The other reason is that I don’t want to look ignorant.  When you come out, I want to have some information for you. I want to feel as though I’ve already tried the basic horsemanship phases of making a horse feel better before you get out here, so that we can actually have a conversation about the horse, and that I can give you information about a horse that is going to be useful.  That takes time.  You can’t just wake up and say, “I’m going to call the vet.”  You can’t have a hands-off approach.  When someone asks me what might be wrong, I don’t want to say, “Ask the vet.” When you tell me that something is wrong with a horse, I don’t believe you until you convince me what the problem is. You can’t fix a problem unless you know what it is.  And so, to just say, “Let’s inject this,” or “Let’s try that,” or, “Let’s shockwave this,” or, “Let’s ultrasound that,” or who knows what, just isn’t right.  If there’s something  wrong with a horse’s joint, an injection is not likely to fix the problem.  It may temporarily control things, but I want to know what the problem is.  Is there a problem with the farrier?  With the saddle?  Is there something that needs to be changed with the horse’s exercise regimen, with his feed, or with the way I ride, or with the bit?  You fix problems by getting to the root of them, rather than just covering it up with a bunch or really expensive dirt.  I want to be able to fix a horse’s problem.  If I can fix one problem, then the whole horse feels better.

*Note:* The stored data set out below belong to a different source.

(** C2.  Each of [EncodeInt], [DecodeInt], [DecodeBboxInt], [NeighborInt],
    [NeighborsInt], [BboxesInt] and [Shift] panics if and only if the bit
    depth is [<= 0], [> 52] or odd; the panic is the validator's own,
    whatever the other arguments; and on every even depth in [[2, 52]]
    each of them returns. *)
Theorem invalid_bit_depth_signalled (bitDepth : Z)
  (latitude longitude : float64) (hash value : Z) (b : bearing)
  (lat0 lon0 lat1 lon1 : float64) :
  (is_panic (EncodeInt latitude longitude bitDepth) = true
   <-> invalid_depth bitDepth) /\
  (is_panic (DecodeInt hash bitDepth) = true <-> invalid_depth bitDepth) /\
  (is_panic (DecodeBboxInt hash bitDepth) = true <-> invalid_depth bitDepth) /\
  (is_panic (NeighborInt hash b bitDepth) = true <-> invalid_depth bitDepth) /\
  (is_panic (NeighborsInt hash bitDepth) = true <-> invalid_depth bitDepth) /\
  (is_panic (BboxesInt lat0 lon0 lat1 lon1 bitDepth) = true
   <-> invalid_depth bitDepth) /\
  (is_panic (Shift value bitDepth) = true <-> invalid_depth bitDepth) /\
  (invalid_depth bitDepth ->
   exists msg,
     validateBitDepth bitDepth = Panic msg /\
     EncodeInt latitude longitude bitDepth = Panic msg /\
     DecodeInt hash bitDepth = Panic msg /\
     DecodeBboxInt hash bitDepth = Panic msg /\
     NeighborInt hash b bitDepth = Panic msg /\
     NeighborsInt hash bitDepth = Panic msg /\
     BboxesInt lat0 lon0 lat1 lon1 bitDepth = Panic msg /\
     Shift value bitDepth = Panic msg) /\
  (0 < bitDepth <= 52 /\ Z.even bitDepth = true ->
   validateBitDepth bitDepth = Ok tt /\
   (exists h, EncodeInt latitude longitude bitDepth = Ok h) /\
   (exists p, DecodeInt hash bitDepth = Ok p) /\
   (exists bb, DecodeBboxInt hash bitDepth = Ok bb) /\
   (exists n, NeighborInt hash b bitDepth = Ok n) /\
   (exists l, NeighborsInt hash bitDepth = Ok l) /\
   (exists l, BboxesInt lat0 lon0 lat1 lon1 bitDepth = Ok l) /\
   (exists s, Shift value bitDepth = Ok s)).
Proof.
  assert (Hbad : invalid_depth bitDepth ->
    exists msg,
      validateBitDepth bitDepth = Panic msg /\
      EncodeInt latitude longitude bitDepth = Panic msg /\
      DecodeInt hash bitDepth = Panic msg /\
      DecodeBboxInt hash bitDepth = Panic msg /\
      NeighborInt hash b bitDepth = Panic msg /\
      NeighborsInt hash bitDepth = Panic msg /\
      BboxesInt lat0 lon0 lat1 lon1 bitDepth = Panic msg /\
      Shift value bitDepth = Panic msg).
  { intros Hi. apply invalid_depth_iff in Hi.
    destruct (validateBitDepth_panic bitDepth Hi) as [msg Hmsg].
    exists msg. unfold EncodeInt, DecodeInt, DecodeBboxInt, NeighborInt,
      NeighborsInt, BboxesInt, Shift. rewrite Hmsg. cbn [bind]. auto 10. }
  assert (Hgood : valid_depth bitDepth ->
    validateBitDepth bitDepth = Ok tt /\
    (exists h, EncodeInt latitude longitude bitDepth = Ok h) /\
    (exists p, DecodeInt hash bitDepth = Ok p) /\
    (exists bb, DecodeBboxInt hash bitDepth = Ok bb) /\
    (exists n, NeighborInt hash b bitDepth = Ok n) /\
    (exists l, NeighborsInt hash bitDepth = Ok l) /\
    (exists l, BboxesInt lat0 lon0 lat1 lon1 bitDepth = Ok l) /\
    (exists s, Shift value bitDepth = Ok s)).
  { intros Hd.
    destruct (EncodeInt_total latitude longitude bitDepth Hd) as (v & _ & _ & He & _).
    destruct (DecodeInt_spec hash bitDepth Hd) as (bb & p & Hb & Hp & _).
    destruct (NeighborsInt_ok hash bitDepth Hd)
      as (? & ? & ? & ? & ? & ? & ? & ? & _ & _ & _ & _ & _ & _ & _ & _ & Hl).
    split; [exact (validateBitDepth_ok bitDepth Hd) |].
    split; [eexists; exact He |]. split; [eexists; exact Hp |].
    split; [eexists; exact Hb |]. split; [exact (NeighborInt_ok hash b bitDepth Hd) |].
    split; [eexists; exact Hl |].
    split; [exact (BboxesInt_ok lat0 lon0 lat1 lon1 bitDepth Hd) |].
    eexists; exact (Shift_ok value bitDepth Hd). }
  assert (Hiff : forall (A : Type) (r : result A),
             (invalid_depth bitDepth -> exists msg, r = Panic msg) ->
             (valid_depth bitDepth -> is_panic r = false) ->
             (is_panic r = true <-> invalid_depth bitDepth)).
  { intros A r Hp Hn. split.
    - intros Hr. apply invalid_depth_iff. intros Hd. rewrite (Hn Hd) in Hr. discriminate.
    - intros Hi. destruct (Hp Hi) as [msg ->]. reflexivity. }
  assert (Hop : forall (A : Type) (r : result A),
             (forall msg, validateBitDepth bitDepth = Panic msg -> r = Panic msg) ->
             (valid_depth bitDepth -> is_panic r = false) ->
             (is_panic r = true <-> invalid_depth bitDepth)).
  { intros A r Hp Hn. apply Hiff; [| exact Hn].
    intros Hi. apply invalid_depth_iff in Hi.
    destruct (validateBitDepth_panic bitDepth Hi) as [msg Hmsg].
    exists msg. now apply Hp. }
  split; [apply Hop; [intros msg Hm; unfold EncodeInt; now rewrite Hm
                     | intros Hd; destruct (Hgood Hd) as (_ & [? E] & _); now rewrite E] |].
  split; [apply Hop; [intros msg Hm; unfold DecodeInt; now rewrite Hm
                     | intros Hd; destruct (Hgood Hd) as (_ & _ & [? E] & _); now rewrite E] |].
  split; [apply Hop; [intros msg Hm; unfold DecodeBboxInt; now rewrite Hm
                     | intros Hd; destruct (Hgood Hd) as (_ & _ & _ & [? E] & _); now rewrite E] |].
  split; [apply Hop; [intros msg Hm; unfold NeighborInt; now rewrite Hm
                     | intros Hd; destruct (Hgood Hd) as (_ & _ & _ & _ & [? E] & _); now rewrite E] |].
  split; [apply Hop; [intros msg Hm; unfold NeighborsInt; now rewrite Hm
                     | intros Hd; destruct (Hgood Hd) as (_ & _ & _ & _ & _ & [? E] & _); now rewrite E] |].
  split; [apply Hop; [intros msg Hm; unfold BboxesInt; now rewrite Hm
                     | intros Hd; destruct (Hgood Hd) as (_ & _ & _ & _ & _ & _ & [? E] & _); now rewrite E] |].
  split; [apply Hop; [intros msg Hm; unfold Shift; now rewrite Hm
                     | intros Hd; destruct (Hgood Hd) as (_ & _ & _ & _ & _ & _ & _ & [? E]); now rewrite E] |].
  split; [exact Hbad | exact Hgood].
Qed.
(** C10: the value [isLeafBreak] leaves in its reference parameter [mid] is
    determined by the outcome: on success it is the reported break position
    (at or after the initial value, or [end] in the fall-through case); on a
    failure caused by a missing child edge it is the caller's value; on a
    failure after the whole range was walked it is [end].  [concatWord] passes
    its loop variable, so after a successful query both the [i == end] test
    and the recursive call use the break position, and so does the next
    iteration. *)
Theorem isLeafBreak_final_mid node str start end_ mid :
  wf node = true -> lowercase str = true ->
  0 <= start <= end_ -> end_ < Z.of_nat (length str) ->
  (exists r mid',
     isLeafBreak node str start end_ mid = Some (r, mid')
     /\ (r = true ->
           terminal_at node str start mid' = true /\ start <= mid' <= end_
           /\ (mid <= mid' \/ mid' = end_))
     /\ (r = false ->
           (exists p, start <= p <= end_ /\ node_at node str start p = None) ->
           mid' = mid)
     /\ (r = false ->
           (forall p, start <= p <= end_ -> is_Some (node_at node str start p)) ->
           mid' = end_))
  /\ (forall fuel b,
        mid <= end_ ->
        isLeafBreak node str start end_ mid = Some (true, b) ->
        concatWord_loop (S fuel) node str start end_ mid
        = if b =? end_ then Ret (1, true)
          else match concatWord_fuel fuel node str (b + 1) end_ with
               | Ret (cntWords, bPartTwo) =>
                   if bPartTwo then Ret (1 + cntWords, true)
                   else concatWord_loop fuel node str start end_ (b + 1)
               | Undefined => Undefined
               | OutOfFuel => OutOfFuel
               end).
Proof.
  intros Hwf Hlow Hr He. split.
  - rewrite isLeafBreak_findBreak by (trivial; lia). unfold terminal_at.
    destruct (findBreak_cases node str start end_ mid ltac:(lia) ltac:(lia))
      as [(b & Hb & Hib & Hterm & _ & ->)
         |[((p & Hp & Hnone) & _ & ->)|(Hall & _ & ->)]].
    + exists true, b. split; [reflexivity|]. split; [|split].
      * intros _. split; [exact Hterm|]. split; [lia|]. now left.
      * discriminate.
      * discriminate.
    + exists false, mid. split; [reflexivity|]. split; [|split].
      * discriminate.
      * reflexivity.
      * intros _ Hall. destruct (Hall p Hp) as [x Hx]. congruence.
    + exists (member node (substr str start end_)), end_.
      split; [reflexivity|]. split; [|split].
      * intros Ht. split; [exact Ht|]. split; [lia|]. now right.
      * intros _ (p & Hp & Hnone). destruct (Hall p Hp) as [x Hx]. congruence.
      * reflexivity.
  - intros fuel b Hmid Hq. cbn [concatWord_loop].
    rewrite gtb_false by lia. rewrite Hq. cbn [andb]. reflexivity.
Qed.

Lemma isLeafBreak_final_mid_witness :
  wf trie1 = true /\ lowercase (cstr "catsdog") = true
  /\ concatWord_loop 3 trie1 (cstr "catsdog") 0 6 0
     = match concatWord_fuel 2 trie1 (cstr "catsdog") 3 6 with
       | Ret (cntWords, bPartTwo) =>
           if bPartTwo then Ret (1 + cntWords, true)
           else concatWord_loop 2 trie1 (cstr "catsdog") 0 6 3
       | Undefined => Undefined
       | OutOfFuel => OutOfFuel
       end.
Proof.
  split; [reflexivity|]. split; [reflexivity|].
  destruct (isLeafBreak_final_mid trie1 (cstr "catsdog") 0 6 0) as [_ H];
    [reflexivity|reflexivity|lia|cbn; lia|].
  exact (H 2%nat 2 ltac:(lia) eq_refl).
Defined.
Lemma goodState_clickSlot (now : Z) (rnd nowIso t : string) (s : State) :
  goodState s -> goodState (clickSlot now rnd nowIso t s).
Proof.
  intros Hg. unfold clickSlot, slotDisabled, handleSlotSelection.
  destruct (selectedDate s) as [sd|]; [|exact Hg].
  destruct (isSlotTaken now (bookings s) (getLocalDateString sd) t) eqn:Et;
    [exact Hg|].
  destruct Hg as [Hu _]. split; [exact Hu|].
  intros p Hp. simpl in Hp. inversion Hp; subst p. simpl.
  exact (isSlotTaken_false_fresh now _ _ _ Et).
Qed.

Lemma goodState_clickDay (now day : Z) (s : State) :
  goodState s -> goodState (clickDay now day s).
Proof.
  intros Hg. unfold clickDay, handleDayClick.
  destruct (dayDisabled now s day); [exact Hg|].
  destruct (_ <? _); [exact Hg|].
  apply (goodState_ext s); [reflexivity|reflexivity|exact Hg].
Qed.

Lemma goodState_finalize (env cur : State) :
  goodState env -> goodState cur -> goodState (finalizeBooking env cur).
Proof.
  intros [Hu Hf] Hcur. unfold finalizeBooking.
  destruct (pendingBooking env) as [p|] eqn:Hp; [|exact Hcur].
  destruct (selectedDate env) as [d|]; [|exact Hcur].
  split; simpl.
  - intros d' t'. unfold getSessionBookings.
    rewrite filter_app, length_app. simpl.
    destruct (String.eqb (date p) d' && String.eqb (time p) t') eqn:Es.
    + apply andb_true_iff in Es. rewrite !String.eqb_eq in Es.
      destruct Es as [<- <-].
      fold (getSessionBookings (bookings env) (date p) (time p)).
      rewrite (Hf p Hp). simpl. apply Nat.le_refl.
    + simpl. rewrite Nat.add_0_r. apply Hu.
  - intros q Hq. discriminate.
Qed.

Lemma Forall_removeAt {A : Type} (P : A -> Prop) (i : nat) (l : list A) :
  Forall P l -> Forall P (removeAt i l).
Proof.
  intros Hl. revert i. induction Hl as [|x l Hx Hl IH]; intros i.
  - destruct i; constructor.
  - destruct i; simpl; [exact Hl|]. constructor; [exact Hx|apply IH].
Qed.

Lemma goodWorld_onUi (f : State -> State) (w : World) :
  (goodState (ui w) -> goodState (f (ui w))) ->
  goodWorld w -> goodWorld (onUi f w).
Proof.
  intros Hf [Hu Ht]. split; [exact (Hf Hu)|exact Ht].
Qed.

Lemma goodWorld_fireTimer (i : nat) (w : World) :
  goodWorld w -> goodWorld (fireTimer i w).
Proof.
  intros [Hu Ht]. unfold fireTimer.
  destruct (nth_error (timers w) i) as [tm|] eqn:Hn; [|split; assumption].
  assert (Henv : goodState (timerEnv tm)).
  { rewrite Forall_forall in Ht. apply Ht.
    exact (nth_error_In _ _ Hn). }
  destruct tm as [env|env]; simpl in Henv.
  - split; simpl.
    + apply (goodState_ext (ui w)); [reflexivity|reflexivity|exact Hu].
    + apply Forall_app. split; [apply Forall_removeAt; exact Ht|].
      constructor; [exact Henv|constructor].
  - split; simpl.
    + apply goodState_finalize; assumption.
    + apply Forall_removeAt. exact Ht.
Qed.

Lemma goodWorld_step (w : World) (e : Event) :
  goodWorld w -> goodWorld (step w e).
Proof.
  intros Hw. destruct e; simpl.
  - apply goodWorld_onUi; [apply goodState_clickDay|exact Hw].
  - apply goodWorld_onUi; [apply goodState_clickSlot|exact Hw].
  - apply goodWorld_onUi; [|exact Hw].
    intros Hg. apply (goodState_ext (ui w)); [reflexivity|reflexivity|exact Hg].
  - destruct Hw as [Hu Ht]. split; simpl.
    + apply (goodState_ext (ui w)); [reflexivity|reflexivity|exact Hu].
    + apply Forall_app. split; [exact Ht|].
      constructor; [exact Hu|constructor].
  - apply goodWorld_onUi; [apply goodState_cancel|exact Hw].
  - apply goodWorld_onUi; [apply goodState_reschedule|exact Hw].
  - apply goodWorld_onUi; [|exact Hw].
    intros Hg. apply (goodState_ext (ui w)); [reflexivity|reflexivity|exact Hg].
  - apply goodWorld_onUi; [|exact Hw].
    intros Hg. apply (goodState_ext (ui w)); [reflexivity|reflexivity|exact Hg].
  - apply goodWorld_onUi; [|exact Hw].
    intros Hg. apply (goodState_ext (ui w)); [reflexivity|reflexivity|exact Hg].
  - apply goodWorld_onUi; [|exact Hw].
    intros Hg. apply (goodState_ext (ui w)); [reflexivity|reflexivity|exact Hg].
  - apply goodWorld_fireTimer. exact Hw.
Qed.

Lemma goodWorld_initial (now : Z) (tomorrowIso todayIso c1 c2 : string) :
  goodWorld (initialWorld now tomorrowIso todayIso c1 c2).
Proof.
  split; [|constructor]. split.
  - intros d t. unfold getSessionBookings.
    cbn [initialWorld initialState ui bookings filter date time].
    destruct (String.eqb "10:00" t) eqn:E10.
    + apply String.eqb_eq in E10. subst t.
      change (String.eqb "12:00" "10:00") with false.
      rewrite andb_false_r.
      destruct (String.eqb tomorrowIso d && true); simpl; lia.
    + rewrite andb_false_r.
      destruct (String.eqb todayIso d && String.eqb "12:00" t); simpl; lia.
  - intros p Hp. discriminate.
Qed.

Lemma reachable_goodWorld (w : World) : reachable w -> goodWorld w.
Proof.
  induction 1 as [now tomorrowIso todayIso c1 c2|w e _ IH].
  - apply goodWorld_initial.
  - apply goodWorld_step. exact IH.
Qed.

Lemma reachable_run (w : World) (es : list Event) :
  reachable w -> reachable (run w es).
Proof.
  revert w. induction es as [|e es IH]; intros w Hw; simpl; [exact Hw|].
  apply IH. apply reachable_step. exact Hw.
Qed.

(** *** A pending booking always has its date *)

Lemma pendingSelected_ext (s s' : State) :
  pendingBooking s' = pendingBooking s -> selectedDate s' = selectedDate s ->
  pendingSelected s -> pendingSelected s'.
Proof.
  unfold pendingSelected. intros Hp Hd Hs. rewrite Hp, Hd. exact Hs.
Qed.

Lemma pendingSelected_none (s : State) :
  pendingBooking s = None -> pendingSelected s.
Proof.
  intros Hn p Hp. rewrite Hn in Hp. discriminate.
Qed.

Lemma pendingSelected_ui_step (e : Event) (w : World) :
  pendingSelectedWorld w -> pendingSelected (ui (step w e)).
Proof.
  intros [Hu Ht].
  destruct e; simpl;
    try (apply (pendingSelected_ext (ui w)); [reflexivity|reflexivity|exact Hu]).
  - unfold clickDay, handleDayClick.
    destruct (dayDisabled now (ui w) day); [exact Hu|].
    destruct (_ <? _); [exact Hu|].
    intros p Hp. destruct (Hu p Hp) as (_ & Hst & Hpr).
    split; [eexists; reflexivity|split; assumption].
  - unfold clickSlot, handleSlotSelection.
    destruct (slotDisabled now (ui w) time'); [exact Hu|].
    destruct (selectedDate (ui w)) as [sd|] eqn:Hsd; [|exact Hu].
    intros p Hp. simpl in Hp. inversion Hp; subst p. simpl.
    split; [exists sd; exact Hsd|split; reflexivity].
  - unfold handleCancelBooking. destruct (notEligible now _);
      (apply (pendingSelected_ext (ui w)); [reflexivity|reflexivity|exact Hu]).
  - unfold handleRescheduleClick. destruct (notEligible now _);
      (apply (pendingSelected_ext (ui w)); [reflexivity|reflexivity|exact Hu]).
  - unfold fireTimer.
    destruct (nth_error (timers w) i) as [[env|env]|]; simpl.
    + apply (pendingSelected_ext (ui w)); [reflexivity|reflexivity|exact Hu].
    + unfold finalizeBooking.
      destruct (pendingBooking env); [|exact Hu].
      destruct (selectedDate env); [|exact Hu].
      apply pendingSelected_none. reflexivity.
    + exact Hu.
Qed.

Lemma pendingSelected_timers_step (e : Event) (w : World) :
  pendingSelectedWorld w ->
  Forall (fun t => pendingSelected (timerEnv t)) (timers (step w e)).
Proof.
  intros [Hu Ht]. destruct e; simpl; try exact Ht.
  - apply Forall_app. split; [exact Ht|].
    constructor; [exact Hu|constructor].
  - unfold fireTimer.
    destruct (nth_error (timers w) i) as [tm|] eqn:Hn; [|exact Ht].
    assert (Henv : pendingSelected (timerEnv tm)).
    { rewrite Forall_forall in Ht. apply Ht. exact (nth_error_In _ _ Hn). }
    destruct tm as [env|env]; simpl.
    + apply Forall_app. split; [apply Forall_removeAt; exact Ht|].
      constructor; [exact Henv|constructor].
    + apply Forall_removeAt. exact Ht.
Qed.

DR:  For me, that’s one of the best things about working with you.  You can say, “Dave, is there something wrong with this horse?” and I can say, “You know, Richard, I don’t think that there’s anything wrong with this horse,” and you accept that answer.  It’s nice to have a working relationship in which I don’t always feel that I have to do something. Certainly, if something needs to be done we do it, but I wish the pressures weren’t as they are for many other horses.

RS:  Ironically, I think that the pressures of short-term fixes ultimately create long-term problems that can’t be fixed.

DR:  I couldn’t agree with you more.  Thanks!